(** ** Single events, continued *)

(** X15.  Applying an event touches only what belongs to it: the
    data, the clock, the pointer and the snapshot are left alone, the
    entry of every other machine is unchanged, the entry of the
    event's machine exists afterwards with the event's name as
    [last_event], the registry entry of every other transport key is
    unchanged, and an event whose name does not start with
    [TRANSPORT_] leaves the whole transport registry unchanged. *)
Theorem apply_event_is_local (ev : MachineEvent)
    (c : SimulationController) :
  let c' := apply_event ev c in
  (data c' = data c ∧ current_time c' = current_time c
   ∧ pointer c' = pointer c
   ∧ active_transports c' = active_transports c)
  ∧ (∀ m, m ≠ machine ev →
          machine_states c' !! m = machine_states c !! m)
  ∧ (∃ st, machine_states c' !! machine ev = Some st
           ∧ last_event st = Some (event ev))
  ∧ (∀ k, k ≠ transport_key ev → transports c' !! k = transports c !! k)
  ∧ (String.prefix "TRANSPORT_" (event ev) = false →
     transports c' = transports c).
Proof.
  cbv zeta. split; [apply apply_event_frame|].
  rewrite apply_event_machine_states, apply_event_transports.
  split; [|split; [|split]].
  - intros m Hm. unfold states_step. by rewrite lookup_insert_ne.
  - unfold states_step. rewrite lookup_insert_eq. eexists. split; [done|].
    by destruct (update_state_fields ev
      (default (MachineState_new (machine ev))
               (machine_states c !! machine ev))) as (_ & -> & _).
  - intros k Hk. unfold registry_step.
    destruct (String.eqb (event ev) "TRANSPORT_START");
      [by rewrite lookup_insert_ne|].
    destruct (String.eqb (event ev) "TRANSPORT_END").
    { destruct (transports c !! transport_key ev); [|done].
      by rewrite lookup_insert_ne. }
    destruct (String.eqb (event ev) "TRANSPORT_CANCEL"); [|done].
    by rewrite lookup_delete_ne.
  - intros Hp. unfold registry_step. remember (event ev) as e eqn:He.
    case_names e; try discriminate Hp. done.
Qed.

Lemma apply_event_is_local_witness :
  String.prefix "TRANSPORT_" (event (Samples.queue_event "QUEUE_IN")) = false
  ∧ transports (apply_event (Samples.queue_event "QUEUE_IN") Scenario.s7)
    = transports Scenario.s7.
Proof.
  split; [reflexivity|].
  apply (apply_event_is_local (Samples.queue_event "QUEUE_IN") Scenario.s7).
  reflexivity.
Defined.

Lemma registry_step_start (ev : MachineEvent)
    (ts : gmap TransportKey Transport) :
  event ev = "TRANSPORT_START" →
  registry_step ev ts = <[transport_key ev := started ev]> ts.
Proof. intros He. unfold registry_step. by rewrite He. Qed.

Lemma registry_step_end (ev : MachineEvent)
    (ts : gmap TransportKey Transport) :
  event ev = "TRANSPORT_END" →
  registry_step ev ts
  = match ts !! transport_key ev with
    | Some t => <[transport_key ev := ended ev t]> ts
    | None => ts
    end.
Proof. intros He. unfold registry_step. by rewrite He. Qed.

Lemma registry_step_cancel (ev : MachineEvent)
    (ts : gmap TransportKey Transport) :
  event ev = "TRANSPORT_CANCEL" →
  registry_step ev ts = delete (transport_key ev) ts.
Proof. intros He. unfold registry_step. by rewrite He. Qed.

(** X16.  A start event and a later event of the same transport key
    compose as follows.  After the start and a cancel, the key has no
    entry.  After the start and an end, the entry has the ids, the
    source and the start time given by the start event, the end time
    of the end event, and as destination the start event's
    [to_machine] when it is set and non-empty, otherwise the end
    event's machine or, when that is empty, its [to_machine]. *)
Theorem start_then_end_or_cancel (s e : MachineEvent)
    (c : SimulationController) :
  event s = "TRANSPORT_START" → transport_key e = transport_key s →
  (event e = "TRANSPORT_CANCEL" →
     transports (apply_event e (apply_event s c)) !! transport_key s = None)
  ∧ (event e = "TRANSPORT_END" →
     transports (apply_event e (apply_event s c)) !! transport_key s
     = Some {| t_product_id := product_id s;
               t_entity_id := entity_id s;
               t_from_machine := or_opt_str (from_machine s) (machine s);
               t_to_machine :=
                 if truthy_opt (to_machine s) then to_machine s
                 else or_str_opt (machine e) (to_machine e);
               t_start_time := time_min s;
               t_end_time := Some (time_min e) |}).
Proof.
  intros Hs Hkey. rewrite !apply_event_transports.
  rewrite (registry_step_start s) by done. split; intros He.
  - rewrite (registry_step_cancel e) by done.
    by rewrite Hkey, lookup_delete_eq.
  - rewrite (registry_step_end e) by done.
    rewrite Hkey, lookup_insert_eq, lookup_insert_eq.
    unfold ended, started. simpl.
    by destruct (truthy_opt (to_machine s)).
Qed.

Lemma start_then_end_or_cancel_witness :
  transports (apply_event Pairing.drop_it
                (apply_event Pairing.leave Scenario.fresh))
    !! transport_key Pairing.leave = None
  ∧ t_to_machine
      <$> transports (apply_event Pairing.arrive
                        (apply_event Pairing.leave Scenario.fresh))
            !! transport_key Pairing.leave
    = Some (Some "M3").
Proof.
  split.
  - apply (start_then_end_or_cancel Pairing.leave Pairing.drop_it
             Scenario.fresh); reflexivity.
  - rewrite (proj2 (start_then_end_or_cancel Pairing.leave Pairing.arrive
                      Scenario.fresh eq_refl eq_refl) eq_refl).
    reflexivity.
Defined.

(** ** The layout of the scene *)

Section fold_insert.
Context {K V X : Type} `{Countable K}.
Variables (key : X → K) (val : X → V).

══════════════════════════════

> **THE TASK**
Copy the entries exactly as they appear.

> **SOLUTION BELOW**
(** ** Single events, continued *)

(** X15.  Applying an event touches only what belongs to it: the
    data, the clock, the pointer and the snapshot are left alone, the
    entry of every other machine is unchanged, the entry of the
    event's machine exists afterwards with the event's name as
    [last_event], the registry entry of every other transport key is
    unchanged, and an event whose name does not start with
    [TRANSPORT_] leaves the whole transport registry unchanged. *)
Theorem apply_event_is_local (ev : MachineEvent)
    (c : SimulationController) :
  let c' := apply_event ev c in
  (data c' = data c ∧ current_time c' = current_time c
   ∧ pointer c' = pointer c
   ∧ active_transports c' = active_transports c)
  ∧ (∀ m, m ≠ machine ev →
          machine_states c' !! m = machine_states c !! m)
  ∧ (∃ st, machine_states c' !! machine ev = Some st
           ∧ last_event st = Some (event ev))
  ∧ (∀ k, k ≠ transport_key ev → transports c' !! k = transports c !! k)
  ∧ (String.prefix "TRANSPORT_" (event ev) = false →
     transports c' = transports c).
Proof.
  cbv zeta. split; [apply apply_event_frame|].
  rewrite apply_event_machine_states, apply_event_transports.
  split; [|split; [|split]].
  - intros m Hm. unfold states_step. by rewrite lookup_insert_ne.
  - unfold states_step. rewrite lookup_insert_eq. eexists. split; [done|].
    by destruct (update_state_fields ev
      (default (MachineState_new (machine ev))
               (machine_states c !! machine ev))) as (_ & -> & _).
  - intros k Hk. unfold registry_step.
    destruct (String.eqb (event ev) "TRANSPORT_START");
      [by rewrite lookup_insert_ne|].
    destruct (String.eqb (event ev) "TRANSPORT_END").
    { destruct (transports c !! transport_key ev); [|done].
      by rewrite lookup_insert_ne. }
    destruct (String.eqb (event ev) "TRANSPORT_CANCEL"); [|done].
    by rewrite lookup_delete_ne.
  - intros Hp. unfold registry_step. remember (event ev) as e eqn:He.
    case_names e; try discriminate Hp. done.
Qed.

Lemma apply_event_is_local_witness :
  String.prefix "TRANSPORT_" (event (Samples.queue_event "QUEUE_IN")) = false
  ∧ transports (apply_event (Samples.queue_event "QUEUE_IN") Scenario.s7)
    = transports Scenario.s7.
Proof.
  split; [reflexivity|].
  apply (apply_event_is_local (Samples.queue_event "QUEUE_IN") Scenario.s7).
  reflexivity.
Defined.

Lemma registry_step_start (ev : MachineEvent)
    (ts : gmap TransportKey Transport) :
  event ev = "TRANSPORT_START" →
  registry_step ev ts = <[transport_key ev := started ev]> ts.
Proof. intros He. unfold registry_step. by rewrite He. Qed.

Lemma registry_step_end (ev : MachineEvent)
    (ts : gmap TransportKey Transport) :
  event ev = "TRANSPORT_END" →
  registry_step ev ts
  = match ts !! transport_key ev with
    | Some t => <[transport_key ev := ended ev t]> ts
    | None => ts
    end.
Proof. intros He. unfold registry_step. by rewrite He. Qed.

Lemma registry_step_cancel (ev : MachineEvent)
    (ts : gmap TransportKey Transport) :
  event ev = "TRANSPORT_CANCEL" →
  registry_step ev ts = delete (transport_key ev) ts.
Proof. intros He. unfold registry_step. by rewrite He. Qed.

(** X16.  A start event and a later event of the same transport key
    compose as follows.  After the start and a cancel, the key has no
    entry.  After the start and an end, the entry has the ids, the
    source and the start time given by the start event, the end time
    of the end event, and as destination the start event's
    [to_machine] when it is set and non-empty, otherwise the end
    event's machine or, when that is empty, its [to_machine]. *)
Theorem start_then_end_or_cancel (s e : MachineEvent)
    (c : SimulationController) :
  event s = "TRANSPORT_START" → transport_key e = transport_key s →
  (event e = "TRANSPORT_CANCEL" →
     transports (apply_event e (apply_event s c)) !! transport_key s = None)
  ∧ (event e = "TRANSPORT_END" →
     transports (apply_event e (apply_event s c)) !! transport_key s
     = Some {| t_product_id := product_id s;
               t_entity_id := entity_id s;
               t_from_machine := or_opt_str (from_machine s) (machine s);
               t_to_machine :=
                 if truthy_opt (to_machine s) then to_machine s
                 else or_str_opt (machine e) (to_machine e);
               t_start_time := time_min s;
               t_end_time := Some (time_min e) |}).
Proof.
  intros Hs Hkey. rewrite !apply_event_transports.
  rewrite (registry_step_start s) by done. split; intros He.
  - rewrite (registry_step_cancel e) by done.
    by rewrite Hkey, lookup_delete_eq.
  - rewrite (registry_step_end e) by done.
    rewrite Hkey, lookup_insert_eq, lookup_insert_eq.
    unfold ended, started. simpl.
    by destruct (truthy_opt (to_machine s)).
Qed.

Lemma start_then_end_or_cancel_witness :
  transports (apply_event Pairing.drop_it
                (apply_event Pairing.leave Scenario.fresh))
    !! transport_key Pairing.leave = None
  ∧ t_to_machine
      <$> transports (apply_event Pairing.arrive
                        (apply_event Pairing.leave Scenario.fresh))
            !! transport_key Pairing.leave
    = Some (Some "M3").
Proof.
  split.
  - apply (start_then_end_or_cancel Pairing.leave Pairing.drop_it
             Scenario.fresh); reflexivity.
  - rewrite (proj2 (start_then_end_or_cancel Pairing.leave Pairing.arrive
                      Scenario.fresh eq_refl eq_refl) eq_refl).
    reflexivity.
Defined.

(** ** The layout of the scene *)

Section fold_insert.
Context {K V X : Type} `{Countable K}.
Variables (key : X → K) (val : X → V).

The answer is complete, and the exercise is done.